Apr. 12, 2013 • 535 views
Just days after the release of a video showing 62-year-old shopkeeper Luis Quizhpe fending off two armed assailants in his store with a baseball bat, Joe Walsh took to the radio airwaves, declaring that it’s time for Chicagoans to stop being victims, regardless of the current laws. Walsh is now being joined in that cause by musician and gun rights supporter Ted Nugent.
“We’re at a point in this stupid state where we need to begin to break the law,” Walsh said. Walsh suggested that, despite the lack of a concealed carry law in Illinois, citizens should no longer sit idly by and allow themselves to be victimized by criminals with guns. “It’s time for civil disobedience.”
“Yeah, the media is going to say I’m irresponsible. Yeah, the media is going to say I’m crazy. I don’t care if we don’t have a conceal carry law right now,” Walsh said. “There isn’t a law-abiding citizen in this city that doesn’t have the right to protect themselves … and if that means breaking the law to do it, we’re going to do it.”
In an interview set to air tonight, Ted Nugent told Walsh that concealed carry is a civil rights issue. “It’s time for a Rosa Parks from ‘We the People.’” Nugent said. “The law forbidding that black lady from sitting on that bus — her choice of seat — she had to at some point go, ‘I’ve had it. The law is evil. The law is against human rights.’ The Illinois gun laws are against the instincts and the rules of humanity. It must be changed as quickly as possible.”

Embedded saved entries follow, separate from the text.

(* ===== verification/Generate.v ===== *)
(** * The declaration table and what its replay declares

    import_generate.h, export_generate.h and async_generate.h define the thirteen macros of a
    declaration table and include the table again and again, between the declarations that
    they spell out. This file has the parts they share: the table, macros and their
    definition, preprocessing, and the nesting of the declarations that come out. What a
    macro is replaced with is a list of fragments of C++: the openings and closings of
    scopes, and the declarations between them. *)

From Stdlib Require Import ZArith Lia.
From stdpp Require Import base list gmap strings.
From S2P Require Import Prelude ExportDispatch Import.

#[global] Open Scope string_scope.
#[global] Open Scope list_scope.

(** ** The table *)

Inductive macro :=
| BEGIN_INTERFACE | END_INTERFACE | IMPLEMENTS
| BEGIN_CALLABLE_GROUP | DECL_CALLABLE | DECL_FUNCTION | END_CALLABLE_GROUP
| BEGIN_CLASS | DECL_CONSTRUCTOR | BEGIN_MEMBER_CALLABLE_GROUP | DECL_MEMBER_FUNCTION | END_MEMBER_CALLABLE_GROUP
| END_CLASS.
#[export] Instance macro_eq_dec : EqDecision macro.
Proof. solve_decision. Defined.

(** A type that a table names, [OBJECT] and [CALLABLE] unexpanded; and after the expansion:
    [object_param] and [callable_param] of a class and of a group, in a namespace. *)
Inductive type_argument (T : Type) := void_type | plain_type (t : T) | OBJECT (clazz : string) | CALLABLE (group : string).
Arguments void_type {T}.
Arguments plain_type {T}.
Arguments OBJECT {T}.
Arguments CALLABLE {T}.
Inductive cxx_type (T : Type) :=
| cxx_plain (t : T)
| cxx_object_param (class_namespace clazz : string) (d : direction)
| cxx_callable_param (group_namespace group : string) (d : direction).
Arguments cxx_plain {T}.
Arguments cxx_object_param {T}.
Arguments cxx_callable_param {T}.

Inductive argument (T : Type) := name_argument (s : string) | types_argument (ts : list (type_argument T)).
Arguments name_argument {T}.
Arguments types_argument {T}.

(** One line of a table: its number, a macro and the arguments. A variadic list of types is
    one argument here, and so is the function type of [DECL_FUNCTION]. *)
Record directive (T : Type) := mk_directive { line_number : nat; invoked : macro; arguments : list (argument T) }.
Arguments mk_directive {T}.
Arguments line_number {T}.
Arguments invoked {T}.
Arguments arguments {T}.
Abbreviation table T := (list (directive T)).

(** ** Fragments of C++ *)

(** A struct or class: by its name, or the specialization of a template. *)
Inductive entity := plain (name : string) | specialization (template argument : string).
#[export] Instance entity_eq_dec : EqDecision entity.
Proof. solve_decision. Defined.

(** The bases that the generated classes have. *)
Inductive base :=
| interface_receiver_metadata
| interface_symbol_pack (clazz : string)
| interface_pack (interfaces_of method_names_of : string)
| receiver_storage (clazz : string)
| async_interfaces (interfaces_of : string)
| async_mixin (name : string)
| erased_context.

Inductive scope :=
| namespace (name : string)
| class (e : entity) (bases : list base)
| type_list (alias : string)
| callable_group (alias : string)
| function (name : string)
| compound.

(** Elements of a [type_list]; [symbol_overloads] is [typename S::overloads_t] of a symbol
    found from the class that encloses the function. *)
Inductive element (T : Type) :=
| free_callable (c : contract (cxx_type T))
| descriptor (name : string) (d : direction)
| void_element.
Arguments free_callable {T}.
Arguments descriptor {T}.
Arguments void_element {T}.

Inductive item (T : Type) :=
| forward (name : string)
| begin_index (n : nat) | end_index (n : nat)
| method_name_at (name : string) (index : nat)
| symbol_name (s : string)
| using_alias (alias target : string)
| listed (e : element T)
| static_assert_not_reference (t : option (cxx_type T))
| returns (callee : string)
| calls (callee : string)
| register_interfaces (interfaces_of : string)
| constructor_statement (parameters : list (cxx_type T))
| callable_name (s : string) | member_tag (s : string)
| member_statement (signature : contract (cxx_type T)).
Arguments forward {T}.
Arguments begin_index {T}.
Arguments end_index {T}.
Arguments method_name_at {T}.
Arguments symbol_name {T}.
Arguments using_alias {T}.
Arguments listed {T}.
Arguments static_assert_not_reference {T}.
Arguments returns {T}.
Arguments calls {T}.
Arguments register_interfaces {T}.
Arguments constructor_statement {T}.
Arguments callable_name {T}.
Arguments member_tag {T}.
Arguments member_statement {T}.
(* ===== verification/Declarations.v ===== *)
(** * The declarations of a table

    What comes out of the replays of a table, nested: its printing and parsing, lookup of
    the classes, lists and functions in it, the declarations that both generating headers
    make of a group or a class, and the methods that interface.h finds in a class. *)

From Stdlib Require Import ZArith Lia Sorted.
From stdpp Require Import base list strings.
From S2P Require Import Prelude ExportDispatch Import Interface Generate.

(** ** Declarations *)

Inductive declaration (T : Type) := Block (s : scope) (body : list (declaration T)) | Item (i : item T).
Arguments Block {T}.
Arguments Item {T}.

(** The nesting of fragments; a stack of the scopes that are open, with what was declared
    in them so far. *)
Section Nesting.
Context {T : Type}.

Fixpoint parse_fragments (fs : list (fragment T)) (stack : list (scope * list (declaration T)))
    (declared : list (declaration T)) : option (list (declaration T)) :=
  match fs with
  | [] => match stack with [] => Some declared | _ => None end
  | Open s :: fs => parse_fragments fs ((s, declared) :: stack) []
  | Close :: fs =>
      match stack with
      | (s, outer) :: stack => parse_fragments fs stack (outer ++ [Block s declared])
      | [] => None
      end
  | Emit i :: fs => parse_fragments fs stack (declared ++ [Item i])
  end.
Definition parse (fs : list (fragment T)) : option (list (declaration T)) := parse_fragments fs [] [].

Fixpoint print (d : declaration T) : list (fragment T) :=
  match d with
  | Item i => [Emit i]
  | Block s body => Open s :: flat_map print body ++ [Close]
  end.
Definition print_all (ds : list (declaration T)) : list (fragment T) := flat_map print ds.

Lemma declaration_ind' (P : declaration T -> Prop) :
  (forall i, P (Item i)) -> (forall s body, Forall P body -> P (Block s body)) -> forall d, P d.
Proof.
  intros Hi Hb. fix IH 1. intros [s body|i]; [apply Hb|apply Hi].
  induction body as [|d body IHb]; constructor; [apply IH|exact IHb].
Qed.

Lemma parse_print d : forall rest stack declared,
  parse_fragments (print d ++ rest) stack declared = parse_fragments rest stack (declared ++ [d]).
Proof.
  induction d as [i|s body IH] using declaration_ind'; intros rest stack declared; [done|].
  assert (forall rest acc,
    parse_fragments (flat_map print body ++ rest) ((s, declared) :: stack) acc =
    parse_fragments rest ((s, declared) :: stack) (acc ++ body)) as Hbody.
  { induction IH as [|d body Hd _ IHb]; intros rest' acc; simpl; [by rewrite app_nil_r|].
    by rewrite <- app_assoc, Hd, IHb, <- app_assoc. }
  simpl. rewrite <- app_assoc, Hbody. done.
Qed.

(** What is printed from declarations nests, as these declarations. *)
Lemma parse_print_all ds : parse (print_all ds) = Some ds.
Proof.
  assert (forall acc, parse_fragments (print_all ds) [] acc = Some (acc ++ ds)) as H; [|apply H].
  unfold print_all. induction ds as [|d ds IH]; intros acc; simpl; [by rewrite app_nil_r|].
  rewrite parse_print, IH. by rewrite <- app_assoc.
Qed.
Lemma print_all_app ds es : print_all (ds ++ es) = print_all ds ++ print_all es.
Proof. apply flat_map_app. Qed.
Lemma print_flat_map {A} (f : A -> list (fragment T)) (k : A -> list (declaration T)) l :
  (forall x, f x = print_all (k x)) -> flat_map f l = print_all (flat_map k l).
Proof. intros Hf. induction l as [|x l IH]; simpl; [done|]. by rewrite print_all_app, Hf, IH. Qed.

Nugent went on to criticize Illinois lawmakers who have refused to loosed restrictions on guns in Illinois. “Criminals love Rahm Emanuel. Criminals love Governor Quinn.”
Shopkeeper Quizhpe and his brother-in-law were in the family’s store Tuesday afternoon when two gunman entered the store and demanded money. One of the robbers fired at least ten shots, injuring Quizhpe. The assailants fled after Quziphe attempted to fend them off with a baseball bat. Police have one suspect in custody, but the other gunman remains at large.
The incident unfolded the night before the U.S. Senate voted to begin debate on gun control legislation that has been proposed in the aftermath of the Sandy Hook Elementary School mass shooting in Newtown, Connecticut, last December.